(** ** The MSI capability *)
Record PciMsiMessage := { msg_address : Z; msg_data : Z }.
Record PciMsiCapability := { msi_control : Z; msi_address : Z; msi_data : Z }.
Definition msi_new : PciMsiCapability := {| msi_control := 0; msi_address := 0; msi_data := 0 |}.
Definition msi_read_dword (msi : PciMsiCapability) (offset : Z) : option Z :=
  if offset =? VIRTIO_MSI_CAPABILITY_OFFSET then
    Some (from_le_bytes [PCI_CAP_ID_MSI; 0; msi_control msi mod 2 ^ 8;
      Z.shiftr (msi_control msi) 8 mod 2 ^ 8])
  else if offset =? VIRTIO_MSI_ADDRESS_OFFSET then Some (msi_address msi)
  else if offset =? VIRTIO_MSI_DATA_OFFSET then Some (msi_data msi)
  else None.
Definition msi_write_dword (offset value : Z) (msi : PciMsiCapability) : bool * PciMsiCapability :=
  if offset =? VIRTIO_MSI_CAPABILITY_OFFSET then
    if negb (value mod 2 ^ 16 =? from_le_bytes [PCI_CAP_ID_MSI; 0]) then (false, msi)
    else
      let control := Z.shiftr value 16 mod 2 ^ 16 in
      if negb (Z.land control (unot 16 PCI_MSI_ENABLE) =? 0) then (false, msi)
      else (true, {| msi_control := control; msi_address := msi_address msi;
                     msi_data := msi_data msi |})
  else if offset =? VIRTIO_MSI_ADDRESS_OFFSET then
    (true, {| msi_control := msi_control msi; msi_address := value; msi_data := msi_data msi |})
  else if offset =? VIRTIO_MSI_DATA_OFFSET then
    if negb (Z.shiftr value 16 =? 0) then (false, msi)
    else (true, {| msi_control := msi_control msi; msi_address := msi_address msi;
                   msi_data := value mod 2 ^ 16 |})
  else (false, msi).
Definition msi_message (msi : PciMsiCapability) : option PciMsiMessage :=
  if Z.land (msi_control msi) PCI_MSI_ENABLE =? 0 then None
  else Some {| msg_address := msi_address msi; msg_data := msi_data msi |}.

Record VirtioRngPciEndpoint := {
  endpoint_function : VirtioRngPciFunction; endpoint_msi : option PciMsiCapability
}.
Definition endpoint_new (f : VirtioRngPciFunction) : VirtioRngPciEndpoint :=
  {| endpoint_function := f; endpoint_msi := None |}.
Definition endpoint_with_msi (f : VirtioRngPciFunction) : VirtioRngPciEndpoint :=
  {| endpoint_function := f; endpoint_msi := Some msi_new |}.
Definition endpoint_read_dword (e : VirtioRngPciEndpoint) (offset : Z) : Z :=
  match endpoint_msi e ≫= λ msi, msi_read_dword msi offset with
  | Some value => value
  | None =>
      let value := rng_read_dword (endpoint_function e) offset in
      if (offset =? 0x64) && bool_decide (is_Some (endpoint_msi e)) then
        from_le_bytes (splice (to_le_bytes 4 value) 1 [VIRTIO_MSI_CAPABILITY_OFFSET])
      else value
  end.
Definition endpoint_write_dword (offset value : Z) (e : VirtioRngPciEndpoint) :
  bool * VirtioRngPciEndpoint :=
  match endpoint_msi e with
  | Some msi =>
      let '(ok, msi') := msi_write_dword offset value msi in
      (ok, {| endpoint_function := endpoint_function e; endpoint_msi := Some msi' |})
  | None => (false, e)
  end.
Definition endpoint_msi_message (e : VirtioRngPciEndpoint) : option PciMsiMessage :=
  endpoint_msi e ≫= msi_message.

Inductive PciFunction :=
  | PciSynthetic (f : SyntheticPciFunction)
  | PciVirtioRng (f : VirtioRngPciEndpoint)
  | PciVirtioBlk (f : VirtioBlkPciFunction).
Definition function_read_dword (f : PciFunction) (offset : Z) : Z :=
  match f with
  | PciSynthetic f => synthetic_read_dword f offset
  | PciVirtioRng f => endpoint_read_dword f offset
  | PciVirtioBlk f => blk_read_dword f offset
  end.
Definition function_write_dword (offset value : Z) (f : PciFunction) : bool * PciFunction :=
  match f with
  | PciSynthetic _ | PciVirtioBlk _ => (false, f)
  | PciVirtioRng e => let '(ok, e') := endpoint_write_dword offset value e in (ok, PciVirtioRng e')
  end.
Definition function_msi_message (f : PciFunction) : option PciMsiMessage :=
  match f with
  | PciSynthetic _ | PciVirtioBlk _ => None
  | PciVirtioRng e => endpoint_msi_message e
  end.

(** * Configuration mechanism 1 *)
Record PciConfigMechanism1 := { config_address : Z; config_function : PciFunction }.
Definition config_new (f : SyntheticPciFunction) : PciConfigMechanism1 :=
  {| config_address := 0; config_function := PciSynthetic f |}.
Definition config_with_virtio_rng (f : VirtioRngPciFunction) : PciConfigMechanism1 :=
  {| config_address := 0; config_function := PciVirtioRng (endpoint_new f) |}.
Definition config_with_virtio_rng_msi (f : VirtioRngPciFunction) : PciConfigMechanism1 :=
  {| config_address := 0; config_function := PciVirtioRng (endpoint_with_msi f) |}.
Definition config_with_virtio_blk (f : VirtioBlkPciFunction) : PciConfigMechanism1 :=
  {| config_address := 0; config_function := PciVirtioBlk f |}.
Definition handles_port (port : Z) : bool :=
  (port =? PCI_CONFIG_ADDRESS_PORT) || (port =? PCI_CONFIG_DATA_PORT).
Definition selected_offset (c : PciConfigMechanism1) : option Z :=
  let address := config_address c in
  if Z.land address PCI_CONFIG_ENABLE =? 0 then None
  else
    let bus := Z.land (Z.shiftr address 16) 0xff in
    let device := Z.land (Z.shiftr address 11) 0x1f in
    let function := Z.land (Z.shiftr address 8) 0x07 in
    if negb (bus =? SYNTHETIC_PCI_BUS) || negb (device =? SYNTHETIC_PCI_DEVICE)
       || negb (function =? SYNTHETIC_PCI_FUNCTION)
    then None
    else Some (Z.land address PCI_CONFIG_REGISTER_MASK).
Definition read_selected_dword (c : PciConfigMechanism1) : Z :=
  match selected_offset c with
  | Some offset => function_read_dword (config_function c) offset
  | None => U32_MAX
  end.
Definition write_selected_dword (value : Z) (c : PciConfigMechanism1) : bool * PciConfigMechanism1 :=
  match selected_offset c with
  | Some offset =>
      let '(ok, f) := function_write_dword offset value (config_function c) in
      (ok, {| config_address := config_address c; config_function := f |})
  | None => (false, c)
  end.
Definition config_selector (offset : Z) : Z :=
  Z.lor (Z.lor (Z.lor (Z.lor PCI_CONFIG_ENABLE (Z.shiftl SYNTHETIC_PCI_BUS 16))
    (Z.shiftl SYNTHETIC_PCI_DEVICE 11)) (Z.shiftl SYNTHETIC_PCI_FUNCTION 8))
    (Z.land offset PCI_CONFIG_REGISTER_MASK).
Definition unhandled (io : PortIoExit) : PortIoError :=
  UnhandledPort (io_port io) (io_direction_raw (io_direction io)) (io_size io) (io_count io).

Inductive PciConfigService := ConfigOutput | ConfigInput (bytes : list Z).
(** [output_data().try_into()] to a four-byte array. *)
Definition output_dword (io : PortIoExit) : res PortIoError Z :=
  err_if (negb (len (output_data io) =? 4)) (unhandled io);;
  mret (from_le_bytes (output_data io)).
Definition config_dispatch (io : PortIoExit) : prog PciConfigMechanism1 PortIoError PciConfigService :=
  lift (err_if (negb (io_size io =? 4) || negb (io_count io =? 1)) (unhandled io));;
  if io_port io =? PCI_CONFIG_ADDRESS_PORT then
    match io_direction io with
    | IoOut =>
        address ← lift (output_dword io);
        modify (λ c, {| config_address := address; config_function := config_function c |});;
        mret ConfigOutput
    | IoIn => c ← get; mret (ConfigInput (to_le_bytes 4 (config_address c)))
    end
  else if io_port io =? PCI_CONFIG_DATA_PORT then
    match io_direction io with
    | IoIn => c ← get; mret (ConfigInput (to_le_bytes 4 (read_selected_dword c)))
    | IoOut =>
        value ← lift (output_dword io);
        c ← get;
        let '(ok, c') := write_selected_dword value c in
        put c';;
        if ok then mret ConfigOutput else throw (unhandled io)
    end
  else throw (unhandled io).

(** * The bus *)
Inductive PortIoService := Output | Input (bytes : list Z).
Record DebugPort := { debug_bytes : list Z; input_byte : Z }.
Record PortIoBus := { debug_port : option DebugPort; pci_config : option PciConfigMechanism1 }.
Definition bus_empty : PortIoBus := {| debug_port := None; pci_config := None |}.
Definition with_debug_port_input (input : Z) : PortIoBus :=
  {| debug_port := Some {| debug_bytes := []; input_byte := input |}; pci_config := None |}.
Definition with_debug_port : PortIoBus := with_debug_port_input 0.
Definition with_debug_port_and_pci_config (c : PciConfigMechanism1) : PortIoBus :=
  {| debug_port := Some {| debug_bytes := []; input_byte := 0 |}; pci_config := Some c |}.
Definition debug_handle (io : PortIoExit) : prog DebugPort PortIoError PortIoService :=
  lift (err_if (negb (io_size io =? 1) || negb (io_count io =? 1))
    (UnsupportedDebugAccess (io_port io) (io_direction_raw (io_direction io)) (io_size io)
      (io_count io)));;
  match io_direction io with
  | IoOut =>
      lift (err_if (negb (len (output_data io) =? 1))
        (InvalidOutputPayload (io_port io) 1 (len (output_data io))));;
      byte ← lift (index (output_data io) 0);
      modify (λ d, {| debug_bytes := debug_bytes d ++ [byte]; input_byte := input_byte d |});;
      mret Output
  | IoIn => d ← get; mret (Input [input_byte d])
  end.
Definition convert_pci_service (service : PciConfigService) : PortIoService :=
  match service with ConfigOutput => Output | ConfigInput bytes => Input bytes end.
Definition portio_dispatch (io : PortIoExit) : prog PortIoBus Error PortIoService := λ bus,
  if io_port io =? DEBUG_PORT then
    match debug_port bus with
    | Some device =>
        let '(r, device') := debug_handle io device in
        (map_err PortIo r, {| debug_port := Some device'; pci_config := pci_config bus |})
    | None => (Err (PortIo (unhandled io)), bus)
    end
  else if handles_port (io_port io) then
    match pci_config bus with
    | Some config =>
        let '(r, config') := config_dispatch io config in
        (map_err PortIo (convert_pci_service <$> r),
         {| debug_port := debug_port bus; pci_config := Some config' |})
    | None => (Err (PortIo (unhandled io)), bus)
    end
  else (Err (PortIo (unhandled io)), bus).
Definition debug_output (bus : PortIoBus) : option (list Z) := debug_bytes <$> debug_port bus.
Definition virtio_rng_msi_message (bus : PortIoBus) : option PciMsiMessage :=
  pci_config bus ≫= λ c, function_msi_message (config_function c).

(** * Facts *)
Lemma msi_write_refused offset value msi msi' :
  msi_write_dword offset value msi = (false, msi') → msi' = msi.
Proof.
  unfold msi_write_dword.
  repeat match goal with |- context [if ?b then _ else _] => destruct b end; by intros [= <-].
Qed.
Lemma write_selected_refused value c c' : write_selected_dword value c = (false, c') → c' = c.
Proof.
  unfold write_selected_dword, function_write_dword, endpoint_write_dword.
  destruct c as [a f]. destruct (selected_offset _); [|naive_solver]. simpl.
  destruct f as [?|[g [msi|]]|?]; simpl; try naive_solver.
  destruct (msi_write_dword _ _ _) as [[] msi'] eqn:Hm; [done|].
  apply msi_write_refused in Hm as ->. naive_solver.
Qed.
:::::
EXERCISE →
All lines in the data above from the one with "lift (err_if (negb (len" through the one with "Lemma msi_write_refused offset" must be repeated exactly, and no others.

EXPECTED OUTPUT →
      lift (err_if (negb (len (output_data io) =? 1))
        (InvalidOutputPayload (io_port io) 1 (len (output_data io))));;
      byte ← lift (index (output_data io) 0);
      modify (λ d, {| debug_bytes := debug_bytes d ++ [byte]; input_byte := input_byte d |});;
      mret Output
  | IoIn => d ← get; mret (Input [input_byte d])
  end.
Definition convert_pci_service (service : PciConfigService) : PortIoService :=
  match service with ConfigOutput => Output | ConfigInput bytes => Input bytes end.
Definition portio_dispatch (io : PortIoExit) : prog PortIoBus Error PortIoService := λ bus,
  if io_port io =? DEBUG_PORT then
    match debug_port bus with
    | Some device =>
        let '(r, device') := debug_handle io device in
        (map_err PortIo r, {| debug_port := Some device'; pci_config := pci_config bus |})
    | None => (Err (PortIo (unhandled io)), bus)
    end
  else if handles_port (io_port io) then
    match pci_config bus with
    | Some config =>
        let '(r, config') := config_dispatch io config in
        (map_err PortIo (convert_pci_service <$> r),
         {| debug_port := debug_port bus; pci_config := Some config' |})
    | None => (Err (PortIo (unhandled io)), bus)
    end
  else (Err (PortIo (unhandled io)), bus).
Definition debug_output (bus : PortIoBus) : option (list Z) := debug_bytes <$> debug_port bus.
Definition virtio_rng_msi_message (bus : PortIoBus) : option PciMsiMessage :=
  pci_config bus ≫= λ c, function_msi_message (config_function c).

(** * Facts *)
Lemma msi_write_refused offset value msi msi' :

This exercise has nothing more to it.